A considerable effort is being made by the monopolists today (such as Pete Peterson and numerous talking heads on TV) to persuade us that the U.S. is spending too much money and that entitlements must be cut. I've found it possible to persuade Libertarians that they shouldn't believe this rhetoric, because it is false and self-defeating. Libertarians I know understand that the U.S. remains the richest and strongest market economy. Its government and entitlement programs can't go bankrupt (unless to cease to exist ) since it can create its own money. They can understand that inflation hurts banks and bondholders who lend long into it, and helps debtors (including themselves). Even if the U.S. gradually inflates its way to diminishing debt, our foreign creditors won't stop selling us sneakers or Toyotas. They would face mass unemployment, maybe revolution. They can't hurt us by dumping our bonds. Even massively dumped bonds, that discount purchasers thence earn higher interest upon, do not thereby become like adjustable rate loans. We would owe face value, if not rolled over, not more. Any "crowding out" of our needed social expenditures by our interest payments can be made up by cutbacks in our empire maintenance expenditures. Bring the bases at Okinawa and Ramstein (etc.) back to the U.S. Let them be distributed along our borders and repurposed to cope with immigration, drug smuggling and environmental disasters to come.

A couple of America's problems have gotten so bad that strongly conservative and Left progressive people agree basically what must be done. The two groups agree that the major parties are out of control. We agree that the Federal Reserve and "too big to fail" banks also must be brought under control to serve the economy as a whole, not their own interests. We agree that our costly foreign entanglements, 724 overseas military bases and our wars in Iraq and Afghanistan must be reduced much more rapidly than Republicans and Democrats are willing to do it. We could probably agree on at least preliminary steps to lessen them, such as cease fire unless fired upon and withdrawal from Iraq and Afghanistan and democratizing the Federal Reserve Board with stakeholders from interests other than finance.

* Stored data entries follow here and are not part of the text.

(* ===== verification/WorkloadPopulate.v ===== *)
(** * What a workload scan report shows

    The queries and maps of
    [src/internal/storage/repository/workloadscanreport_repository.go] against a
    direct reading of the tables, and the summary against the distinct
    vulnerabilities of each container. *)

From stdpp Require Import prelude gmap strings list.
From Stdlib Require Import ZArith Lia.
From S2P Require Import Prelude Prog Meta StorageTypes Strconv Sql Effects StorageEffects StorageSample Repository Database Pagination StoreRefinement WorkloadReport.
Open Scope Z_scope.

(** ** The summary *)

Definition summary_plus (a b : Summary) : Summary := {|
  s_Critical := s_Critical a + s_Critical b; s_High := s_High a + s_High b; s_Medium := s_Medium a + s_Medium b;
  s_Low := s_Low a + s_Low b; s_Unknown := s_Unknown a + s_Unknown b; s_Suppressed := s_Suppressed a + s_Suppressed b |}.

Definition container_vulnerabilities (c : ContainerResult) : list Vulnerability :=
  concat ((λ vr, all_vulnerabilities (rep_Results (wv_Report vr))) <$> ct_VulnerabilityReports c).

(** The first of the vulnerabilities that agree on the CVE, the suppression, the
    package and the installed version. *)
Definition distinct : seen_keys → list Vulnerability → list Vulnerability :=
  firsts (λ v, (v_CVE v, v_Suppressed v, v_PackageName v, v_InstalledVersion v)).

Lemma Summary_Add_plus a b v : Summary_Add (summary_plus a b) v = summary_plus a (Summary_Add b v).
Proof. unfold Summary_Add, summary_plus. repeat case_match; cbn; f_equal; lia. Qed.

Lemma summarize_distinct vs seen a b :
  (fold_left summarize_vulnerability vs (seen, summary_plus a b)).2 =
    summary_plus a (fold_left Summary_Add (distinct seen vs) b).
Proof.
  revert seen b. induction vs as [|v vs IH]; intros seen b; [done|]. unfold distinct. cbn [fold_left firsts summarize_vulnerability].
  case_bool_decide; case_bool_decide; [apply IH|done|done|]. cbn [fold_left]. rewrite Summary_Add_plus. apply IH.
Qed.

Lemma fold_concat {A B} (f : A → B → A) (ls : list (list B)) a :
  fold_left (λ a l, fold_left f l a) ls a = fold_left f (concat ls) a.
Proof. revert a. induction ls as [|l ls IH]; intros a; [done|]. cbn. by rewrite IH, fold_left_app. Qed.

Lemma fold_map {A B C} (f : A → B → A) (g : C → B) l a : fold_left (λ a c, f a (g c)) l a = fold_left f (g <$> l) a.
Proof. revert a. induction l as [|c l IH]; intros a; [done|]. apply IH. Qed.

Lemma summarize_container_fold s c :
  summarize_container s c = (fold_left summarize_vulnerability (container_vulnerabilities c) (∅, s)).2.
Proof.
  unfold summarize_container, container_vulnerabilities, all_vulnerabilities. f_equal.
  rewrite <- fold_concat, <- fold_map. generalize (∅ : seen_keys, s).
  induction (ct_VulnerabilityReports c) as [|vr vrs IH]; intros acc; [done|]. cbn. rewrite IH. f_equal.
  by rewrite <- fold_concat, <- fold_map.
Qed.

(** The sum of the summaries of some lists of vulnerabilities. *)
Definition total_summary (vss : list (list Vulnerability)) : Summary :=
  fold_left (λ s vs, summary_plus s (summary_of vs)) vss empty_Summary.

Lemma workload_summary_total (report : WorkloadScanReport) :
  ws_Summary (calculateSummary report) =
    total_summary (distinct ∅ ∘ container_vulnerabilities <$> ws_Containers report).
Proof.
  unfold calculateSummary, total_summary. cbn [ws_Summary]. rewrite <- fold_map.
  generalize empty_Summary at 1 2. induction (ws_Containers report) as [|c cs IH]; intros s; [done|]. cbn [fold_left].
  rewrite IH. f_equal. rewrite summarize_container_fold.
  assert (s = summary_plus s (summary_of [])) as Hs by 
    (destruct s; change (summary_of []) with empty_Summary; unfold summary_plus; cbn -[Z.add]; f_equal; lia).
  rewrite Hs at 1. rewrite summarize_distinct, fold_Summary_Add. done.
Qed.

(** The summary of a workload scan report is, counter by counter, the sum
    over the containers of the number of distinct vulnerabilities of each
    container, where two findings are the same when they agree on the CVE, the
    suppression, the package and the installed version. *)
Theorem workload_summary_correct (report : WorkloadScanReport) :
  ws_Summary (calculateSummary report) =
    total_summary (distinct ∅ ∘ container_vulnerabilities <$> ws_Containers report).
Proof. apply workload_summary_total. Qed.

(** ** Reading the tables *)

Section population.
Context `{!Postgres, !Resource WorkloadScanReport, !Resource VulnerabilityReport}.

(** The image reference of a row: its namespace, and the registry, the
    repository and the tag of the image metadata of its object. *)
Definition row_text (r : row) (f : string) : option string :=
  match member_of (member (row_object r) "imageMetadata") f with Some (JString s) => Some s | _ => None end.
Definition row_ref (r : row) : option ImageRef :=
  registry ← row_text r "registry"; repository ← row_text r "repository"; tag ← row_text r "tag";
  Some {| ir_Registry := registry; ir_Namespace := row_namespace r; ir_Repository := repository; ir_Tag := tag |}.

Definition ref_texts (ref : ImageRef) : list string :=
  [ir_Registry ref; ir_Repository ref; ir_Tag ref; ir_Namespace ref].

Lemma image_field_text r f s : row_text r f = Some s → text_of (eval r (image_field f)) = Some s.
Proof.
  unfold row_text, member_of, image_field. cbn [eval column_value mbind option_bind arrow].
  destruct (member (row_object r) "imageMetadata") as [j|]; [|done].
  cbn [mbind option_bind arrow]. destruct (member j f) as [[]|]; intros [= <-]. reflexivity.
Qed.

Lemma row_ref_texts r ref :
  row_ref r = Some ref → texts r count_columns = Some (ref_texts ref) ∧
    texts r ref_columns = Some [ir_Namespace ref; ir_Registry ref; ir_Repository ref; ir_Tag ref].
Proof.
  unfold row_ref, ref_columns, count_columns. cbn [texts].
  destruct (row_text r "registry") as [reg|] eqn:H1; [|done]. destruct (row_text r "repository") as [repo|] eqn:H2; [|done].
  destruct (row_text r "tag") as [tag|] eqn:H3; [|done]. cbn [mbind option_bind]. intros [= <-].
  by rewrite !(image_field_text _ _ _ H1), !(image_field_text _ _ _ H2), !(image_field_text _ _ _ H3).
Qed.

Lemma text_of_eval r e s : text_of (eval r e) = Some s → eval r e = Some (VText s).
Proof. unfold text_of. by destruct (eval r e) as [[]|]; intros [= <-]. Qed.

Lemma rows_equal_texts ts ss :
  length ts = length ss → rows_equal (VText <$> ts) ss = Some (VBool (bool_decide (ts = ss))).
Proof.
  revert ss. induction ts as [|t ts IH]; intros [|s ss] Hlen; try done. cbn in Hlen |- *. unfold text_eq.
  case_bool_decide as Hts.
  - subst. rewrite IH by lia. do 2 f_equal. apply bool_decide_ext. naive_solver.
  - rewrite bool_decide_false; [done|]. congruence.
Qed.

Lemma in_rows_texts ts rows :
  Forall (λ ss, length ts = length ss) rows → in_rows (VText <$> ts) rows = Some (VBool (bool_decide (ts ∈ rows))).
Proof.
  induction 1 as [|ss rows Hlen _ IH]; [done|]. cbn [in_rows]. rewrite rows_equal_texts, IH by done.
  destruct (decide (ts = ss)) as [->|Hne].
  - rewrite bool_decide_true by done. rewrite (bool_decide_true (ss ∈ ss :: rows)) by by left. done.
  - rewrite bool_decide_false by done. do 2 f_equal. apply bool_decide_ext. rewrite elem_of_cons. tauto.
Qed.

Lemma selected_ref containers r ref :
  row_ref r = Some ref →
  selected (buildImageRefConditions containers) r = Some (bool_decide (ref ∈ (cr_ImageRef <$> containers))).
Proof.
  intros Hr. destruct (row_ref_texts r ref Hr) as [_ Ht]. unfold buildImageRefConditions.
  set (rows := (λ c : ContainerRef, _) <$> containers).
  assert (eval r (InRows ref_columns rows) =
    in_rows (VText <$> [ir_Namespace ref; ir_Registry ref; ir_Repository ref; ir_Tag ref]) rows) as He.
  { unfold ref_columns in *. cbn [texts] in Ht.
    destruct (text_of (eval r (Col C_namespace))) as [ns|] eqn:H1; [|done].
    destruct (text_of (eval r (image_field "registry"))) as [reg|] eqn:H2; [|done].
    destruct (text_of (eval r (image_field "repository"))) as [repo|] eqn:H3; [|done].
    destruct (text_of (eval r (image_field "tag"))) as [tag|] eqn:H4; [|done]. cbn in Ht.
    injection Ht as <- <- <- <-. apply text_of_eval in H1, H2, H3, H4.
    cbn [eval] in *. rewrite H1, H2, H3, H4. reflexivity. }
  cbn [selected]. rewrite He, in_rows_texts.
  2: { apply Forall_forall. intros ss (c & -> & _)%list_elem_of_fmap. done. }
  assert (bool_decide ([ir_Namespace ref; ir_Registry ref; ir_Repository ref; ir_Tag ref] ∈ rows) =
    bool_decide (ref ∈ (cr_ImageRef <$> containers))) as ->; [|by case_bool_decide].
  apply bool_decide_ext. unfold rows. rewrite !list_elem_of_fmap. split; intros (c & Hc & Hin); exists c; (split; [|done]).
  - destruct ref, (cr_ImageRef c). by injection Hc as -> -> -> ->.
  - by subst.
Qed.

(** Every row has a reference: the fields of the image metadata are never left out. *)
Definition complete (rows : list row) : Prop := Forall (λ r, is_Some (row_ref r)) rows.
Definition wanted (containers : list ContainerRef) (r : row) : bool :=
  match row_ref r with Some ref => bool_decide (ref ∈ (cr_ImageRef <$> containers)) | None => false end.
Definition has_ref (ref : ImageRef) (r : row) : bool := bool_decide (row_ref r = Some ref).
Definition ref_count (ref : ImageRef) (rows : list row) : Z := Z.of_nat (length (List.filter (has_ref ref) rows)).

Lemma where_refs containers rows :
  complete rows → where_rows (buildImageRefConditions containers) rows = Some (List.filter (wanted containers) rows).
Proof.
  induction 1 as [|r rows [ref Hr] _ IH]; [done|]. cbn [where_rows List.filter]. unfold wanted at 1.
  rewrite (selected_ref containers r ref Hr), IH, Hr. done.
Qed.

Given: the major parties have become two big gangs of bagmen, monopolist special interest money-collecting infrastructures (unlike this media-invented "Tea Party"). No candidate can get the majors' nomination for a federal office without making promises to support those special interests, no matter what they say to the public. On this basis, progressives and libertarians should be able to agree to a strategy that weakens the major parties or pulls each toward greater commitment to solving the two problems agreed upon. We can agree to publicly state (for now) that we will never vote for a major party nominee! The strategy for conservatives would be to write in the name of any Libertarian candidate for the office. If the voter is a Left progressive, write in the name of any Green Party candidate. Then, after any primary, re-register as Independent. Sufficient uncertainty that a major party nominee can win should diminish interest group contributions to the point that more candidates will start taking public financing and being more independent or increase the chance that third party candidates will become competitive.

There's a risk that some liberal centrists will lose office. But there are several possible rewards: neoconservative Republican "centrists" may also lose, the two-party system may open to third party candidates, and to greater independence from special interest money. Maybe public campaign financing can finally advance.